Thursday, October 7, 2010

On Blasphemy as "Art"

Nobody should be surprised.

But don't say, "That's just how Loveland is." The art was created by a resident of San Francisco, California, loaned to the museum by a resident of Lyons, Colorado, and destroyed by a resident of Montana.

Loveland has been branding itself for several years now as an art hub. Artists come from all over the nation - no, world - to exhibit at its annual sculpture shows, and the city hosts several sculpture gardens, art galleries, an opera company, and other displays of fine art.

The Loveland Museum/Gallery opened a new exhibit this week, called "The Legend of Bud Shark and his Indelible Ink." Part of the exhibit was a series of small panels created by Enrique Chagoya, an artist and professor at Stanford University, entitled "The Misadventures of the Royal Cannibals." One of these small panels was a collage of images from comic books and other sources, assembled to show an image of Jesus Christ engaged in a sexual act.

(Some people actually insisted that that's not what the picture was about. Images of the artwork are available online, so you can look at it and judge for yourself. You know, if it looks like a duck, walks like a duck and quacks like a duck, then it probably is a duck.)

Many people, including the artist, do not understand the furor the picture has caused. "It's such a small picture," they say, "not much bigger than a postcard, in a much larger exhibit." The comparatively miniscule size of the image does not excuse its obscene and offensive nature. Besides, it's disingenuous to call it "such a small picture" and a relatively insignificant part of the exhibit when it is, or was, valued at $3400.

(Ironically, these same defenders ignore the fact that the "much larger exhibit" includes pictures collected from Mexican pornography, among other sources, according to the Loveland Daily Reporter-Herald.)

Again, many people, including the artist, do not understand why the picture caused such a furor in Loveland, when it has been exhibited in so many other towns and cities without any similar reaction. They say this as if Loveland were an aberration that needs to be corrected. I can think of a couple of other reasons for the way the citizens of Loveland reacted. First, maybe Loveland is the first city where anyone looked closely at the artwork. Second, maybe Loveland is the first city the artwork has been displayed where the people have standards, and where people cared enough to speak out in public about it and say what should have been said all along.

The artist also defends his work by saying that it was his response to the recent sex scandals that have rocked the Roman Catholic Church in the U.S. and elsewhere. That's poor justification, if justification at all, for creating this piece and exhibiting it anywhere.

All of these attempts to excuse or justify the obscenity do not change the fact that it's still obscenity. It's not the kind of thing you'd want your grandmother to catch you looking at. You can find this same kind of "art" at the 7-Eleven, but it's in magazines kept behind the counter, and even the magazines' front covers are hidden. You can find this same kind of "art" on cable TV, but it's on the pay channels. It's free on the Internet, but let's not even go there.

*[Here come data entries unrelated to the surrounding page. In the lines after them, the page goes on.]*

Lemma toggleHabit_match (iso target : string) (h : Habit) :
  id h = target ->
  toggleHabit iso target h =
  {| id := id h; name := name h; category := category h;
     createdAt := createdAt h;
     completions := toggled iso (completions h) |}.
Proof.
  intros H. unfold toggleHabit, toggled.
  apply String.eqb_eq in H. now rewrite H.
Qed.

Lemma removed_In (iso : string) (arr : list string) (d : string) :
  In d (filter (fun d => negb (d =? iso)%string) arr)
  <-> In d arr /\ d <> iso.
Proof.
  rewrite filter_In, negb_true_iff, String.eqb_neq. tauto.
Qed.

Lemma inserted_In (iso : string) (arr : list string) (d : string) :
  In d (sort (uniq (arr ++ [iso]))) <-> In d arr \/ d = iso.
Proof.
  rewrite sort_In. unfold uniq. rewrite Set_from_In, in_app_iff.
  cbn. intuition.
Qed.

Lemma toggled_ascending (iso : string) (arr : list string) :
  ascending arr \/ includes arr iso = false -> ascending (toggled iso arr).
Proof.
  unfold toggled. intros H. destruct (includes arr iso) eqn:E.
  - destruct H as [H|H]; [|discriminate]. now apply filter_ascending.
  - apply sort_uniq_ascending.
Qed.

Lemma toggled_twice_In (iso : string) (arr : list string) (d : string) :
  In d (toggled iso (toggled iso arr)) <-> In d arr.
Proof.
  unfold toggled at 2. destruct (includes arr iso) eqn:E.
  - apply includes_In in E. unfold toggled.
    set (arr' := filter _ arr).
    destruct (includes arr' iso) eqn:E2; subst arr'.
    + apply includes_In, removed_In in E2. tauto.
    + rewrite inserted_In, removed_In.
      destruct (string_dec d iso) as [->|Hne]; tauto.
  - assert (Hnot : ~ In iso arr).
    { intros Hin. apply includes_In in Hin. congruence. }
    unfold toggled. set (arr' := sort _).
    destruct (includes arr' iso) eqn:E2; subst arr'.
    + rewrite removed_In, inserted_In. split.
      * tauto.
      * intros Hin. split; [tauto|]. intros ->. tauto.
    + assert (In iso (sort (uniq (arr ++ [iso]))))
        by (apply inserted_In; now right).
      apply includes_In in H. congruence.
Qed.

Lemma toggled_twice_ascending (iso : string) (arr : list string) :
  ascending (toggled iso (toggled iso arr)).
Proof.
  unfold toggled at 2. destruct (includes arr iso) eqn:E.
  - apply toggled_ascending. right.
    apply not_true_is_false. intros H.
    apply includes_In, removed_In in H. tauto.
  - apply toggled_ascending. left. apply sort_uniq_ascending.
Qed.

Lemma toggleHabit_twice (iso target : string) (h : Habit) :
  same_contents (toggleHabit iso target (toggleHabit iso target h)) h
  /\ (ascending (completions h) \/ id h <> target ->
      toggleHabit iso target (toggleHabit iso target h) = h).
Proof.
  destruct (string_dec (id h) target) as [E|E].
  - rewrite (toggleHabit_match iso target h E).
    rewrite toggleHabit_match by exact E.
    cbn [id name category createdAt completions].
    split.
    + unfold same_contents. cbn [id name category createdAt completions].
      repeat split; try reflexivity; apply toggled_twice_In.
    + intros [Hasc|Hne]; [|contradiction].
      destruct h as [i n c t cs]. cbn in *. f_equal.
      apply ascending_unique;
        [apply toggled_twice_ascending | exact Hasc |].
      intros d. apply toggled_twice_In.
  - rewrite (toggleHabit_other iso target h E).
    rewrite (toggleHabit_other iso target h E).
    split; [|reflexivity]. unfold same_contents. tauto.
Qed.

Lemma trim_blank (s : string) :
  Forall (fun c => isWhiteSpace c = true) (list_ascii_of_string s) ->
  trim s = "".
Proof.
  unfold trim. induction s as [|c s IH]; cbn; intros H; [reflexivity|].
  inversion H as [|? ? Hc Hs]; subst. rewrite Hc. now apply IH.
Qed.

(** [addHabit] itself has no guard: the check of the name is in the click
    handler of the form. *)
Remark addHabit_unguarded (env : Env) (data : HabitData) (prev : list Habit) :
  List.length (addHabit env data prev) = S (List.length prev).
Proof. reflexivity. Qed.

End StoreFacts.

(** ** Storage *)

Section LoadFacts.
Variable JSON_parse : string -> option JSON.

Lemma load_missing : load JSON_parse emptyStorage = JArray [].
Proof. reflexivity. Qed.
(** X26, witness: identity A with the guardian array [21; 21; 21; 22; 22]
    (quorum 3, two distinct guardians) and a request opened by guardian 21:
    the approval of guardian 22 is recorded and commits nothing. *)
Lemma duplicate_guardian_entries_raise_the_quorum_witness :
  let s := registry_after duplicated_guardians_pending in
  (Registry.guardians s).[did_A] = [21; 21; 21; 22; 22]
  ∧ ∃ s', Registry.approveRecovery {| msg_sender := 22; block_timestamp := 1007 |} did_A s
          = Ok s'
    ∧ (Registry.pendingRecoveryAddress s).[did_A] ≠ 0
    ∧ (Registry.pendingRecoveryAddress s').[did_A] = (Registry.pendingRecoveryAddress s).[did_A]
    ∧ Registry.identities s' = Registry.identities s
    ∧ Registry.addressToIdentity s' = Registry.addressToIdentity s
    ∧ Registry.guardians s' = Registry.guardians s
    ∧ N.of_nat (size (list_to_set (Registry.guardians s').[did_A] : gset address))
      < Registry.requiredApprovals s' did_A.
Proof.
  split; [vm_compute; reflexivity|].
  eexists. split; [vm_compute; reflexivity|].
  apply (duplicate_guardian_entries_raise_the_quorum keccak_model
           {| msg_sender := 22; block_timestamp := 1007 |} did_A
           (registry_after duplicated_guardians_pending)).
  - apply registry_after_reachable; vm_compute; reflexivity.
  - vm_compute; reflexivity.
  - vm_compute; reflexivity.
Defined.

(** ** The zero address *)

Lemma step_active_owner_nonzero (keccak256 : bytes32 → address → uint256 → bytes32)
    (e : Env) (op : Registry.Op) (s s' : Registry.State) :
  msg_sender e ≠ 0 →
  Registry.step keccak256 e op s = Ok s' →
  (∀ d, Registry.isActive (Registry.identities s).[d] = true →
        Registry.owner (Registry.identities s).[d] ≠ 0) →
  ∀ d, Registry.isActive (Registry.identities s').[d] = true →
       Registry.owner (Registry.identities s').[d] ≠ 0.
Proof.
  intros Hsender Hstep IH d.
  destruct (step_identity_cases _ _ _ _ _ d Hstep)
    as [->|[(h & ipfs & _ & _ & _ & ->)|[(ipfs & _ & _ & Hact & _ & ->)
       |[(ty & pr & _ & _ & Hact & _ & _ & ->)|[(_ & _ & _ & ->)|(_ & _ & Hp & ->)]]]]];
    simpl; try done; apply IH.
Qed.

Lemma reachable_active_owner_nonzero (keccak256 : bytes32 → address → uint256 → bytes32)
    (s : Registry.State) (d : bytes32) :
  Registry.reachable keccak256 s →
  Registry.isActive (Registry.identities s).[d] = true →
  Registry.owner (Registry.identities s).[d] ≠ 0.
Proof.
  intros Hreach. revert d.
  induction Hreach as [deployer _|s s' e op _ IH Hsender Hstep].
  - intros d. simpl. by rewrite sload_empty.
  - by eapply step_active_owner_nonzero.
Qed.

(** X27: the zero address owns nothing. In every reachable state an
    active identity has a non-zero owner, so [verifyOwnership] answers
    false for the zero address on every DID, also on the DIDs that were
    never created and whose stored owner is the default zero. *)
Theorem zero_address_owns_nothing (keccak256 : bytes32 → address → uint256 → bytes32)
    (s : Registry.State) (did : bytes32) :
  Registry.reachable keccak256 s →
  Registry.verifyOwnership s did 0 = false
  ∧ (Registry.isActive (Registry.identities s).[did] = true →
     Registry.owner (Registry.identities s).[did] ≠ 0).
Proof.
  intros Hreach.
  pose proof (reachable_active_owner_nonzero _ _ did Hreach) as Hown.
  split; [|done]. unfold Registry.verifyOwnership.
  destruct (Registry.isActive (Registry.identities s).[did]).
  - apply N.eqb_neq in Hown; [|done]. by rewrite Hown.
  - by rewrite andb_false_r.
Qed.

(** X27, witness: identity A and the never-created DID 7 after a recovery
    of A. *)
Lemma zero_address_owns_nothing_witness :
  let s := registry_after three_guardians_second_approval in
  (Registry.verifyOwnership s did_A 0 = false
   ∧ (Registry.isActive (Registry.identities s).[did_A] = true →
      Registry.owner (Registry.identities s).[did_A] ≠ 0))
  ∧ Registry.verifyOwnership s 7 0 = false
  ∧ Registry.isActive (Registry.identities s).[did_A] = true.
Proof.
  split; [|split].
  - apply (zero_address_owns_nothing keccak_model
             (registry_after three_guardians_second_approval) did_A).
    apply registry_after_reachable; vm_compute; reflexivity.
  - apply (zero_address_owns_nothing keccak_model
             (registry_after three_guardians_second_approval) 7).
    apply registry_after_reachable; vm_compute; reflexivity.
  - vm_compute; reflexivity.
Defined.
(** * open_in_editor: URI parsing and editor dispatch

    A shallow embedding of [open_in_editor.py] and of the pieces of the
    Python 3.11 standard library it calls ([urllib.parse.urlparse],
    [unquote], [parse_qsl], [int], [str] of an [int], [str.rsplit],
    [shlex.quote], [shutil.which], [subprocess.run],
    [subprocess.check_call]).

    A Python [str] is represented by the [string] of its UTF-8 bytes, so
    every ASCII character is one [ascii] and a non-ASCII character is the
    run of bytes [>= 0x80] that encodes it. *)

From Stdlib Require Import ZArith NArith Ascii String List Bool Lia.
From stdpp Require Import base option list strings pretty gmap.

Local Open Scope N_scope.

(** ** Characters *)

Definition ord (c : ascii) : N := N_of_ascii c.
Definition chr (n : N) : ascii := ascii_of_N n.

Definition in_range (lo hi : N) (c : ascii) : bool :=
  (lo <=? ord c) && (ord c <=? hi).

Definition is_digit (c : ascii) : bool := in_range 48 57 c.
Definition is_upper (c : ascii) : bool := in_range 65 90 c.
Definition is_lower (c : ascii) : bool := in_range 97 122 c.
Definition is_ascii_alpha (c : ascii) : bool := is_upper c || is_lower c.
Definition is_ascii (c : ascii) : bool := ord c <? 128.

Definition to_lower (c : ascii) : ascii :=
  if is_upper c then chr (ord c + 32) else c.

(** The double quote and the single quote, by code. *)
Definition dquote : string := String (chr 34) "".
Definition squote : string := String (chr 39) "".

(** ** [str] methods *)

Fixpoint forallb_str (P : ascii → bool) (s : string) : bool :=
  match s with
  | "" => true
  | String c s' => P c && forallb_str P s'
  end.

(** [c in s] *)
Fixpoint contains (c : ascii) (s : string) : bool :=
  match s with
  | "" => false
  | String d s' => Ascii.eqb d c || contains c s'
  end.

Fixpoint map_str (f : ascii → ascii) (s : string) : string :=
  match s with
  | "" => ""
  | String c s' => String (f c) (map_str f s')
  end.

(** [s.lower()] on text made of ASCII letters, digits and punctuation. *)
Definition lower (s : string) : string := map_str to_lower s.

(** [s.lstrip(chars)], the set [chars] given as a predicate. *)
Fixpoint lstrip (P : ascii → bool) (s : string) : string :=
  match s with
  | "" => ""
  | String c s' => if P c then lstrip P s' else s
  end.

(** [s.replace(c, new)] for a one-character [c]. *)
Fixpoint replace (c : ascii) (new : string) (s : string) : string :=
  match s with
  | "" => ""
  | String d s' =>
      if Ascii.eqb d c then new +:+ replace c new s'
      else String d (replace c new s')
  end.

(** [s.split(c, 1)] when [c] occurs in [s]: the text before the first
    [c] and the text after it; [None] when [c] does not occur (Python
    then returns the one-element list [[s]], and [s.find(c)] is [-1]). *)
Fixpoint split_first (c : ascii) (s : string) : option (string * string) :=
  match s with
  | "" => None
  | String d s' =>
      if Ascii.eqb d c then Some ("", s')
      else match split_first c s' with
           | Some (a, b) => Some (String d a, b)
           | None => None
           end
  end.

(** The text before the last [c] and the text after it. *)
Fixpoint split_last (c : ascii) (s : string) : option (string * string) :=
  match s with
  | "" => None
  | String d s' =>
      match split_last c s' with
      | Some (a, b) => Some (String d a, b)
      | None => if Ascii.eqb d c then Some ("", s') else None
      end
  end.

(** [s.split(c)]: always at least one piece. *)
Fixpoint split (c : ascii) (s : string) : list string :=
  match s with
  | "" => [""]
  | String d s' =>
      if Ascii.eqb d c then "" :: split c s'
      else match split c s' with
           | p :: ps => String d p :: ps
           | [] => [String d ""]
           end
  end.

(** [s.split(c, 1)] *)
Definition split1 (c : ascii) (s : string) : list string :=
  match split_first c s with
  | Some (a, b) => [a; b]
  | None => [s]
  end.

(** [s.rsplit(c, maxsplit=1)] *)
Definition rsplit (s : string) (c : ascii) : list string :=
  match split_last c s with
  | Some (a, b) => [a; b]
  | None => [s]
  end.

(** [sep.join(l)] *)
Definition join (sep : string) (l : list string) : string :=
  String.concat sep l.

(** The longest prefix whose characters satisfy [P], and the rest. *)
Fixpoint span (P : ascii → bool) (s : string) : string * string :=
  match s with
  | "" => ("", "")
  | String c s' =>
      if P c then let '(a, b) := span P s' in (String c a, b)
      else ("", s)
  end.

(** ** Exceptions and the outside world *)

Inductive exn : Type :=
  | RuntimeError (what : string)
  | ValueError
  | CalledProcessError (returncode : Z) (cmd : list string)
  | OSError (errno : Z).

(** What spawning a child process gives: it ran and exited with a
    return code, or it could not be started and Python raised. *)
Inductive spawned : Type :=
  | Exited (returncode : Z)
  | NotStarted (e : exn).

(** Everything the program asks of its surroundings.
    [which] is the truth value of [shutil.which]; [spawn] is what
    starting a child with a given argument vector and waiting for it
    gives.  The two netloc fields stand for the checks [urlsplit] hands
    to [ipaddress] and [unicodedata]: [bracketed_netloc_ok] for
    [_check_bracketed_netloc], asked only of an authority that has both
    brackets, and [nfkc_netloc_ok] for [_checknetloc], asked only of a
    non-ASCII authority; [urlsplit] raises [ValueError] when the one it
    asks answers [false]. *)
Record Env : Type := {
  which : string → bool;
  spawn : list string → spawned;
  bracketed_netloc_ok : string → bool;
  nfkc_netloc_ok : string → bool;
}.

Inductive result (A : Type) : Type :=
  | Ok (a : A)
  | Raise (e : exn).
Arguments Ok {A} a.
Arguments Raise {A} e.

(** A computation reads the environment, and yields the argument
    vectors of the children it spawned, in order, with its outcome. *)
Definition M (A : Type) : Type := Env → list (list string) * result A.

Definition M_ret_def {A} (a : A) : M A := λ _, ([], Ok a).
Definition raise {A} (e : exn) : M A := λ _, ([], Raise e).
Definition M_bind_def {A B} (k : A → M B) (m : M A) : M B := λ env,
  match m env with
  | (l1, Ok a) => let '(l2, r) := k a env in (l1 ++ l2, r)
  | (l1, Raise e) => (l1, Raise e)
  end.

#[global] Instance M_ret : MRet M := @M_ret_def.
#[global] Instance M_bind : MBind M := @M_bind_def.

(** [shutil.which(cmd)] as a truth value *)
Definition shutil_which (cmd : string) : M bool := λ env, ([], Ok (which env cmd)).

(** [subprocess.run(cmd)]: the return code is handed back unchecked. *)
Definition run (cmd : list string) : M Z := λ env,
  match spawn env cmd with
  | Exited rc => ([cmd], Ok rc)
  | NotStarted e => ([cmd], Raise e)
  end.

(** [subprocess.check_call(cmd)] *)
Definition check_call (cmd : list string) : M unit := λ env,
  match spawn env cmd with
  | Exited rc =>
      if (rc =? 0)%Z then ([cmd], Ok tt)
      else ([cmd], Raise (CalledProcessError rc cmd))
  | NotStarted e => ([cmd], Raise e)
  end.

(** ** [urllib.parse.urlparse] *)

Record ParseResult : Type := {
  scheme : string;
  netloc : string;
  path : string;
  params : string;
  query : string;
  fragment : string;
}.

(** [_WHATWG_C0_CONTROL_OR_SPACE] *)
Definition is_c0_control_or_space (c : ascii) : bool := ord c <=? 32.

(** [scheme_chars] *)
Definition is_scheme_char (c : ascii) : bool :=
  is_lower c || is_upper c || is_digit c
  || Ascii.eqb c "+" || Ascii.eqb c "-" || Ascii.eqb c ".".
Lemma insert_plain x front back :
  entry_optimized x = false ->
  Forall (fun e => entry_optimized e = true) front ->
  Forall (fun e => entry_optimized e = false) back ->
  Str.insertBy compareOptimized x (front ++ back)%list = (front ++ x :: back)%list.
Proof.
  intros Hx Hfront Hback. induction Hfront as [|y front Hy _ IH]; simpl.
  - destruct Hback as [|y back Hy _]; [done|]. simpl.
    unfold compareOptimized. by rewrite Hx, Hy.
  - unfold compareOptimized at 1. rewrite Hx, Hy. simpl. by rewrite IH.
Qed.

Lemma Forall_filter_true {A} (f : A -> bool) l :
  Forall (fun x => f x = true) (List.filter f l).
Proof.
  induction l as [|x l IH]; simpl; [constructor|].
  destruct (f x) eqn:Hx; [by constructor|done].
Qed.

(** Sorting with [compareOptimized] moves the optimized entries to the
    front and changes nothing else in the order. *)
Lemma sort_compareOptimized l :
  Str.sort compareOptimized l
  = (List.filter entry_optimized l
     ++ List.filter (fun e => negb (entry_optimized e)) l)%list.
Proof.
  induction l as [|x l IH]; [done|].
  change (Str.sort compareOptimized (x :: l))
    with (Str.insertBy compareOptimized x (Str.sort compareOptimized l)).
  rewrite IH. simpl. destruct (entry_optimized x) eqn:Hx; simpl.
  - by apply insert_optimized.
  - apply insert_plain; [done|apply Forall_filter_true|].
    eapply Forall_impl; [apply Forall_filter_true|].
    intros e He. by apply negb_true_iff.
Qed.

Lemma In_partition {A} (f : A -> bool) l x :
  In x (List.filter f l ++ List.filter (fun e => negb (f e)) l)%list <-> In x l.
Proof.
  rewrite in_app_iff, !filter_In. split; [tauto|].
  intros Hx. destruct (f x); simpl; tauto.
Qed.

End SortFacts.

Section ListingFacts.

Variable modelsDir : string.
Variable path_join : string -> string -> string.

Local Abbreviation originalPath := (originalPath modelsDir path_join).
Local Abbreviation handler := (handler modelsDir path_join).
Local Abbreviation selectedPath := (selectedPath modelsDir path_join).
Local Abbreviation selectedEncoding := (selectedEncoding modelsDir path_join).
Local Abbreviation entryOf := (entryOf modelsDir path_join).
Local Abbreviation listModels := (listModels modelsDir path_join).
Local Abbreviation modelInfo := (modelInfo modelsDir path_join).

Lemma entryOf_Some fs file e :
  entryOf fs file = Some e <->
  exists f, fs !! path_join modelsDir file = Some f
            /\ e = mkEntry file ("/models/" ++ file) (JS.replace ".glb" "" file)
                     (Z.of_nat (length (content f))) (isOptimized file).
Proof.
  unfold entryOf, statSync.
  destruct (fs !! path_join modelsDir file) as [f|]; cbn.
  - split; [intros [= <-]; eauto|]. by intros (f' & [= <-] & ->).
  - split; [done|]. by intros (f' & [=] & _).
Qed.

Lemma Forall2_In_r {A B} (P : A -> B -> Prop) l k y :
  Forall2 P l k -> In y k -> exists x, In x l /\ P x y.
Proof.
  induction 1 as [|x y' l k HP _ IH]; simpl; [done|].
  intros [-> | Hy]; [eauto|]. destruct (IH Hy) as (x' & ? & ?). eauto.
Qed.
(** The buffer a device call carried. *)
Definition event_data (e : io_event) : list byte :=
  match e with
  | IoWrite _ _ data _ => data
  | IoRead _ _ data _ => data
  end.

(** The device call did not fail. *)
Definition event_ok (e : io_event) : bool := 0 <=? event_ret e.

(** [e] is the write of the buffer of a slot in use that is PRESENT and
    DIRTY, to the block that slot carries. *)
Definition flushable_write (uf : ufat) (lo hi : Z) (e : io_event) : Prop :=
  exists j d ret,
    lo <= j < hi /\ desc_at uf j = Some d /\ needs_flush d = true /\
    e = IoWrite (index d) 1 (ufat_cache_data uf j) ret.

(** No slot in use is both PRESENT and DIRTY. *)
Definition cache_clean (uf : ufat) : Prop :=
  forall j d, 0 <= j < cache_size uf -> desc_at uf j = Some d ->
              needs_flush d = false.

(** The facts [parse_bpb] has checked and the fields it has derived when
    it returns 0 on [sector], for a block of [2 ^ l2] bytes; [lbps] and
    [lspc] are the logarithms of the bytes per sector and the sectors per
    cluster. *)
Definition bpb_parsed (l2 : Z) (sector : list byte) (ufb' : ufat_bpb)
    (lbps lspc : Z) : Prop :=
  0 <= lbps /\ 0 <= lspc /\
  r16 sector 0x00b = 2 ^ lbps /\ byte_at sector 0x00d = 2 ^ lspc /\
  9 <= l2 /\ r16 sector 0x1fe = 0xaa55 /\ byte_at sector 0x010 <> 0 /\
  fat_count ufb' = byte_at sector 0x010 /\
  root_start ufb' = fat_start ufb' + fat_size ufb' * fat_count ufb' /\
  cluster_start ufb' = root_start ufb' + root_size ufb' /\
  (lbps < l2 ->
   l2 - lbps <= lspc /\
   Z.land (Z.lor (Z.lor (r16 sector 0x00e) (bpb_sectors_per_fat sector))
                 (bpb_root_sectors sector))
          (Z.shiftl 1 (l2 - lbps) - 1) = 0 /\
   log2_blocks_per_cluster ufb' = lspc - (l2 - lbps) /\
   fat_start ufb' = Z.shiftr (r16 sector 0x00e) (l2 - lbps) /\
   fat_size ufb' = Z.shiftr (bpb_sectors_per_fat sector) (l2 - lbps) /\
   root_size ufb' = Z.shiftr (bpb_root_sectors sector) (l2 - lbps)) /\
  (l2 <= lbps ->
   log2_blocks_per_cluster ufb' = lspc + (lbps - l2) /\
   fat_start ufb' = Z.shiftl (r16 sector 0x00e) (lbps - l2) /\
   fat_size ufb' = u32 (Z.shiftl (bpb_sectors_per_fat sector) (lbps - l2)) /\
   root_size ufb' = u32 (Z.shiftl (bpb_root_sectors sector) (lbps - l2))) /\
  (bpb_root_sectors sector = 0 ->
   type ufb' = UFAT_TYPE_FAT32 /\
   root_cluster ufb' = Z.land (r32 sector 0x02c) UFAT_CLUSTER_MASK) /\
  (bpb_root_sectors sector <> 0 ->
   root_cluster ufb' = 0 /\
   type ufb' = if num_clusters ufb' <? 4085 then UFAT_TYPE_FAT12
               else UFAT_TYPE_FAT16).

(** The first reserved FAT entry value of a volume type: plain cluster
    numbers read from the FAT are below it. *)
Definition first_reserved (t : ufat_type) : Z :=
  match t with
  | UFAT_TYPE_FAT12 => 0xFF0
  | UFAT_TYPE_FAT16 => 0xFFF0
  | UFAT_TYPE_FAT32 => 0x0FFFFFF0
  end.

(** ** [ufat_strerror]

    Modelled from the spec: the last three error codes of the enum, in its
    order.  [UFAT_MAX_ERR], the size of the table, is a parameter. *)
Definition UFAT_ERR_NAME_TOO_LONG : Z := 6.
Definition UFAT_ERR_NOT_DIRECTORY : Z := 7.
Definition UFAT_ERR_NOT_FILE : Z := 8.

Variable UFAT_MAX_ERR : Z.

(** The table [text]: the entries with a designated initialiser; every
    other entry of the array is a null pointer, [None]. *)
Definition strerror_text (err : Z) : option String.string :=
  if err =? UFAT_OK then Some "No error"%string
  else if err =? UFAT_ERR_IO then Some "IO error"%string
  else if err =? UFAT_ERR_BLOCK_SIZE then Some "Invalid block size"%string
  else if err =? UFAT_ERR_INVALID_BPB then Some "Invalid BPB"%string
  else if err =? UFAT_ERR_BLOCK_ALIGNMENT then
    Some "Filesystem is not aligned for this block size"%string
  else if err =? UFAT_ERR_INVALID_CLUSTER then
    Some "Invalid cluster index"%string
  else if err =? UFAT_ERR_NAME_TOO_LONG then Some "Filename too long"%string
  else if err =? UFAT_ERR_NOT_DIRECTORY then Some "Not a directory"%string
  else if err =? UFAT_ERR_NOT_FILE then Some "Not a file"%string
  else None.

(** [err] is an [int].  The result is [None] for [INT_MIN], whose negation
    overflows (undefined behaviour), and otherwise the pointer returned. *)
Definition ufat_strerror (err : Z) : option (option String.string) :=
  if err =? - 2 ^ 31 then None else
  let err := if err <? 0 then - err else err in
  if err >=? UFAT_MAX_ERR then Some (Some "Invalid error code"%string)
  else Some (strerror_text err).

To be brutally honest, it's more than obscenity. It's blasphemy - go look up the definition. It offends the sensibilities of the community at large, and if it were brought to a public vote, I'm sure that the vast majority of the city of Loveland would vote to ban it from public display - especially in a public gallery, supported by tax dollars.

Yesterday's act of vandalism makes that moot, however. A woman from Kalispell, Montana, took a crowbar to the display case, ripped out the offending panel and tore it to pieces. A witness heard her cry, "How can you desecrate my Lord?" while she did it. She was arrested without resisting and hauled off to jail.

What she did violated the law, and she will be tried and punished according to the law. But it also took a lot of courage and personal conviction. It was the right thing to do, and nobody else would do it.

In a sense, the artist, the art's owner, the museum and the Loveland city council should consider themselves lucky. In 2005, Danish cartoonists drew some cartoons poking fun at the prophet Mohammed. The cartoons were published in a Danish newspaper and reprinted in periodicals in 50 other countries. While many non-Muslims deplored the cartoons as blasphemous to people of the Muslim faith, Muslims did more than just deplore the cartoons: they rioted in cities all over the world, they attacked and set fire to Danish embassies in Muslim nations, they threatened American troops in Muslim countries (as if they had anything to do with it), they issued fatwas and death threats against the artists, and they boycotted Danish exports. Oh, and they actually tried to kill the cartoonists and bomb newspaper offices in several European cities.

And by "they" I don't mean "a small handful of them." Hundreds of Muslims participated in these activities.

Compare that reaction to this one. Here in small town USA, in a very Christian town in what is still a Christian nation, when an act of unimstakable blasphemy is commited against Christians, one lone disciple of the Prince of Peace defended His honor when nobody else did, by destroying the offending piece of artwork and then submitting herself meekly to the authorities.